== Given records

(** Takes equivalent turns apart into the equations of what they share. *)
Ltac shared Ht :=
  let Hc := fresh "Hc" in
  pose proof (equiv_fields _ _ (proj1 Ht)) as Hc;
  destruct Hc as (Hsetup & Hdevice & Hactive & Hprotocol & Hstatus & Hphase & Hpending & Hwrites & Hnw
                  & Hqueued & Hsince & Hrecv & Hretry & Hclk).
#[export] Instance clear_proper : Proper ((≡@{Turn}) ==> (≡)) clear_connection.
Proof.
  intros t t' Ht. shared Ht. unfold clear_connection. rewrite Hactive.
  apply on_respects; [done|]. destruct (c_active (t_conn t')); by rewrite Ht.
Qed.

#[export] Instance disconnect_proper clk : Proper ((≡@{Turn}) ==> (≡)) (disconnect clk).
Proof.
  intros t t' Ht. shared Ht. unfold disconnect. rewrite Hactive.
  destruct (c_active (t_conn t')); by rewrite Ht.
Qed.

#[export] Instance fail_proper f clk : Proper ((≡@{Turn}) ==> (≡)) (owner_fail f clk).
Proof.
  intros t t' Ht. unfold owner_fail.
  set (u := disconnect clk _). set (u' := disconnect clk _).
  assert (u ≡ u') as Hu by (apply disconnect_proper, record_proper, on_respects; done).
  clearbody u u'. shared Hu. rewrite Hphase. apply retract_proper.
  case_bool_decide; [done|]. by apply on_respects.
Qed.

#[export] Instance block_proper f : Proper ((≡@{Turn}) ==> (≡)) (block f).
Proof.
  intros t t' Ht. unfold block. apply retract_proper, clear_proper.
  rewrite !(on_invisible (λ c, put_recorder _ c)) by done. by apply on_respects.
Qed.

Definition same_turn_flag (x y : Turn * bool) : Prop := x.1 ≡ y.1 ∧ x.2 = y.2.

Lemma clock_respects clk (t t' : Turn) : t ≡ t' → same_turn_flag (owner_clock clk t) (owner_clock clk t').
Proof.
  intros Ht. shared Ht. unfold owner_clock. rewrite Hclk. case_match; (split; [|done]); cbn [fst].
  - by rewrite Ht.
  - by apply on_respects.
Qed.

#[export] Instance dispatch_proper clk : Proper ((≡@{Turn}) ==> (≡)) (dispatch_write clk).
Proof.
  intros t t' Ht. shared Ht. unfold dispatch_write. rewrite Hpending, Hwrites.
  destruct (c_pending_write (t_conn t')); [done|]. destruct (c_writes (t_conn t')) as [|b l]; [done|].
  turn_cbn. rewrite Hnw. unfold record_event. turn_cbn. rewrite Hactive.
  destruct (c_active (t_conn t')); [apply emit_proper|apply panic_proper];
    (apply on_respects; [done|]; apply record_proper; by apply on_respects).
Qed.

Lemma enqueue_respects clk l (t t' : Turn) : t ≡ t' → same_turn_flag (enqueue clk l t) (enqueue clk l t').
Proof.
  revert t t'. induction l as [|b l IH]; intros t t' Ht; [done|]. cbn [enqueue]. shared Ht. rewrite Hqueued.
  case_match; [split; [cbn [fst]; by rewrite Ht|done]|]. apply IH. by apply on_respects.
Qed.

Lemma deliver_respects clk ms (t t' : Turn) :
  t ≡ t' → fold_left (deliver_message observed clk) ms t ≡ fold_left (deliver_message observed clk) ms t'.
Proof.
  revert t t'. induction ms as [|m ms IH]; intros t t' Ht; [done|]. cbn [fold_left]. apply IH.
  unfold deliver_message. apply push_proper. by apply on_respects.
Qed.

#[export] Instance protocol_output_proper b clk : Proper ((≡@{Turn}) ==> (≡)) (protocol_output observed b clk).
Proof.
  intros t t' Ht. shared Ht. unfold protocol_output. rewrite Hprotocol.
  destruct (c_protocol (t_conn t')) as [p|]; [|by rewrite Ht].
  set (u := if bool_decide _ then on _ _ else _). set (u' := if bool_decide _ then on _ (on _ t') else _).
  assert (u ≡ u') as Hu.
  { subst u u'. case_bool_decide; [apply on_respects; [intros c|]|]; [|by apply on_respects..].
    unfold note_receiving. by destruct (STABLE_CONNECTION_MS <=? _). }
  clearbody u u'. destruct (enqueue_respects clk (transmissions b) u u' Hu) as [He Hflag].
  destruct (enqueue clk (transmissions b) u) as [w f], (enqueue clk (transmissions b) u') as [w' f'].
  cbn [fst snd] in *. subst f'. destruct f; [|done].
  pose proof (dispatch_proper clk _ _ He) as Hd. destruct (equiv_fields _ _ (proj1 Hd)) as (_ & _ & Ha & _).
  rewrite Ha. case_match; [by apply deliver_respects|done].
Qed.

#[export] Instance open_proper clk : Proper ((≡@{Turn}) ==> (≡)) (open setup_json clk).
Proof.
  intros t t' Ht. shared Ht. pose proof Ht as (Hc & Hi & _). unfold open. rewrite Hi.
  destruct (checked_add u64_max (t_ids t') 1) as [n|]; [|by apply block_proper].
  set (u := on _ (owner_checkpoint _ _)). set (u' := on _ (owner_checkpoint _ _)).
  assert (u ≡ u') as Hu.
  { subst u u'. apply on_respects; [done|]. rewrite !checkpoint_invisible, !record_invisible. by rewrite Ht. }
  clearbody u u'. destruct (equiv_fields _ _ (proj1 Hu)) as (_ & Hd & _). rewrite Hd.
  destruct (c_device (t_conn u')); by rewrite Hu.
Qed.

Lemma result_respects r clk (t t' : Turn) :
  t ≡ t' → protocol_result observed r clk t ≡ protocol_result observed r clk t'.
Proof. intros Ht. unfold protocol_result. destruct r as [b|[reason]]; by rewrite Ht. Qed.

#[export] Instance tick_protocol_proper clk : Proper ((≡@{Turn}) ==> (≡)) (tick_protocol observed clk).
Proof.
  intros t t' Ht. shared Ht. unfold tick_protocol. rewrite Hpending, Hprotocol.
  destruct (c_pending_write (t_conn t')) as [w|]; [case_match; by rewrite Ht|].
  destruct (c_protocol (t_conn t')) as [p|]; [|done]. destruct (tick (monotonic_ms clk) p) as [r q].
  apply result_respects. by apply on_respects.
Qed.

#[export] Instance tick_proper clk : Proper ((≡@{Turn}) ==> (≡)) (owner_tick observed setup_json clk).
Proof.
  intros t t' Ht. shared Ht. unfold owner_tick. rewrite Hphase, Hsince.
  destruct (c_phase (t_conn t')); try case_match; by rewrite Ht.
Qed.

Lemma received_respects clk l (t t' : Turn) :
  t ≡ t' → fold_left (λ t chunk, record_event CkReceived clk chunk t) l t
           ≡ fold_left (λ t chunk, record_event CkReceived clk chunk t) l t'.
Proof. revert t t'. induction l as [|b l IH]; intros t t' Ht; [done|]. cbn. apply IH. by rewrite Ht. Qed.

#[export] Instance event_proper ent e clk :
  Proper ((≡@{Turn}) ==> (≡)) (handle_event sha256 md5 decode_product observed setup_json ent e clk).
Proof.
  intros t t' Ht. destruct e as [i|i b|i w|i r|]; cbn [handle_event].
  - shared Ht. unfold handle_connected. rewrite Hphase. case_match; [by rewrite Ht|].
    destruct (protocol_connect _ ent) as [x|[reason]].
    + apply protocol_output_proper, on_respects; [done|]. by rewrite Ht.
    + by rewrite Ht.
  - unfold handle_received. set (u := on _ _). set (u' := on _ _).
    assert (u ≡ u') as Hu by (apply on_respects; [done|]; by apply received_respects).
    clearbody u u'. shared Hu. rewrite Hprotocol. destruct (c_protocol (t_conn u')) as [p|]; [|by rewrite Hu].
    destruct (receive _ _ _ b _ p) as [r q]. apply result_respects. by apply on_respects.
  - shared Ht. unfold handle_written. rewrite Hpending. destruct (c_pending_write (t_conn t')); [|by rewrite Ht].
    case_match; [|by rewrite Ht]. apply dispatch_proper, on_respects; [done|]. by rewrite Ht.
  - by rewrite Ht.
  - by rewrite Ht.
Qed.

Lemma begin_equiv (c c' : Connection) ids : c ≡ c' → begin (Product := Product) c ids ≡ begin c' ids.
Proof. done. Qed.

Lemma update_respects ent e clk (c c' : Connection) ids :
  c ≡ c' → update sha256 md5 decode_product observed setup_json ent e clk c ids
           ≡ update sha256 md5 decode_product observed setup_json ent e clk c' ids.
Proof.
  intros Hc. pose proof (begin_equiv c c' ids Hc) as Ht. shared Ht. cbn [begin t_conn] in *. unfold update.
  rewrite Hactive. case_match.
  { set (u := on count_stale _). set (u' := on count_stale _).
    assert (u ≡ u') as Hu by by apply on_respects. clearbody u u'. destruct e; by rewrite Hu. }
  destruct (clock_respects clk _ _ Ht) as [Hu Hflag].
  destruct (owner_clock clk (begin c ids)) as [u f], (owner_clock clk (begin c' ids)) as [u' f'].
  cbn [fst snd] in *. subst f'. destruct f; [|done]. destruct (equiv_fields _ _ (proj1 Hu)) as (_ & _ & _ & _ & _ & Hph & _).
  rewrite Hph. pose proof (event_proper ent e clk _ _ Hu) as He.
  destruct (c_phase (t_conn u')); done || by rewrite !if_due_invisible.
Qed.

Lemma stop_respects clk (c c' : Connection) ids :
  c ≡ c' → stop (Product := Product) clk c ids ≡ stop clk c' ids.
Proof.
  intros Hc. unfold stop. destruct (clock_respects clk _ _ (begin_equiv c c' ids Hc)) as [Hu Hflag].
  destruct (owner_clock clk (begin c ids)) as [u f], (owner_clock clk (begin c' ids)) as [u' f'].
  cbn [fst snd] in *. subst f'. destruct f; [|done].
  assert (disconnect clk (on (put_device None) u) ≡ disconnect clk (on (put_device None) u')) as Hd
    by (apply disconnect_proper; by apply on_respects).
  destruct (equiv_fields _ _ (proj1 Hd)) as (_ & _ & _ & _ & _ & Hph & _). rewrite Hph.
  case_bool_decide; [done|]. by apply on_respects.
Qed.

Lemma start_respects device clk (c c' : Connection) ids :
  c ≡ c' → start (Product := Product) setup_json device clk c ids ≡ start setup_json device clk c' ids.
Proof.
  intros Hc. unfold start. pose proof (stop_respects clk c c' ids Hc) as Hs.
  destruct (equiv_fields _ _ (proj1 Hs)) as (_ & _ & _ & _ & _ & Hph & _). rewrite Hph.
  case_bool_decide; [done|]. apply open_proper. by apply on_respects.
Qed.

(** ** Runs *)

Inductive call :=
| CallStart (device : string) (clock : CaptureClock)
| CallStop (clock : CaptureClock)
| CallUpdate (entropy : option bytes) (e : Event) (clock : CaptureClock).

Definition perform (k : call) (c : Connection) (ids : Z) : Turn :=
  match k with
  | CallStart device clock => start setup_json device clock c ids
  | CallStop clock => stop clock c ids
  | CallUpdate entropy e clock => update sha256 md5 decode_product observed setup_json entropy e clock c ids
  end.

(** The outputs of a sequence of calls, and where they lead. *)
Fixpoint run_calls (ks : list call) (c : Connection) (ids : Z) : list (@Output Product) * Connection * Z :=
  match ks with
  | [] => ([], c, ids)
  | k :: ks =>
      let t := perform k c ids in
      let '(outs, c, ids) := run_calls ks (t_conn t) (t_ids t) in (t_out t :: outs, c, ids)
  end.

Lemma perform_respects k (c c' : Connection) ids : c ≡ c' → perform k c ids ≡ perform k c' ids.
Proof. destruct k; [apply start_respects|apply stop_respects|apply update_respects]. Qed.

Lemma run_respects ks (c c' : Connection) ids :
  c ≡ c' →
  (run_calls ks c ids).1.1 = (run_calls ks c' ids).1.1 ∧ (run_calls ks c ids).1.2 ≡ (run_calls ks c' ids).1.2 ∧
  (run_calls ks c ids).2 = (run_calls ks c' ids).2.
Proof.
  revert c c' ids. induction ks as [|k ks IH]; intros c c' ids Hc; [done|]. cbn [run_calls].
  destruct (perform_respects k c c' ids Hc) as (Hc1 & -> & -> & _).
  specialize (IH _ _ (t_ids (perform k c' ids)) Hc1).
  destruct (run_calls ks (t_conn (perform k c ids)) _) as [[o d] n],
    (run_calls ks (t_conn (perform k c' ids)) _) as [[o' d'] n'].
  cbn in *. destruct IH as (-> & ? & ->). done.
Qed.

(** Recording is diagnostic: whatever two recorders do (fail to open, fill the disk, fail
    later, report any progress), the same calls give the same effects and messages in the
    same order, and leave the owners in the same state but for the recording itself: same
    phase, same protocol, same queue, same next retry, same counters. *)
Theorem recording_independent build (r r' : result io_error R) clock ids ks :
  let '(outs, c, n) := run_calls ks (connection_new sha256 build r clock) ids in
  let '(outs', c', n') := run_calls ks (connection_new sha256 build r' clock) ids in
  outs = outs' ∧ n = n' ∧ c_phase c = c_phase c' ∧ c_active c = c_active c' ∧ c_protocol c = c_protocol c' ∧
  c_pending_write c = c_pending_write c' ∧ c_writes c = c_writes c' ∧ c_next_retry_ms c = c_next_retry_ms c' ∧
  erase_status (c_status c) = erase_status (c_status c').
Proof.
  destruct (run_respects ks (connection_new sha256 build r clock) (connection_new sha256 build r' clock) ids)
    as (Ho & Hc & Hn); [done|].
  destruct (run_calls ks (connection_new sha256 build r clock) ids) as [[o c] n],
    (run_calls ks (connection_new sha256 build r' clock) ids) as [[o' c'] n'].
  cbn [fst snd] in *. destruct (equiv_fields _ _ Hc) as (? & ? & ? & ? & ? & ? & ? & ? & ? & ? & ? & ? & ? & ?).
  by split_and!.
Qed.
End Erase.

====

The expected response is the material above given again line by line, from its first line to the line holding "intros t t' Ht. shared Ht. unfold clear_connection.", inclusive.

(** Takes equivalent turns apart into the equations of what they share. *)
Ltac shared Ht :=
  let Hc := fresh "Hc" in
  pose proof (equiv_fields _ _ (proj1 Ht)) as Hc;
  destruct Hc as (Hsetup & Hdevice & Hactive & Hprotocol & Hstatus & Hphase & Hpending & Hwrites & Hnw
                  & Hqueued & Hsince & Hrecv & Hretry & Hclk).
#[export] Instance clear_proper : Proper ((≡@{Turn}) ==> (≡)) clear_connection.
Proof.
  intros t t' Ht. shared Ht. unfold clear_connection. rewrite Hactive.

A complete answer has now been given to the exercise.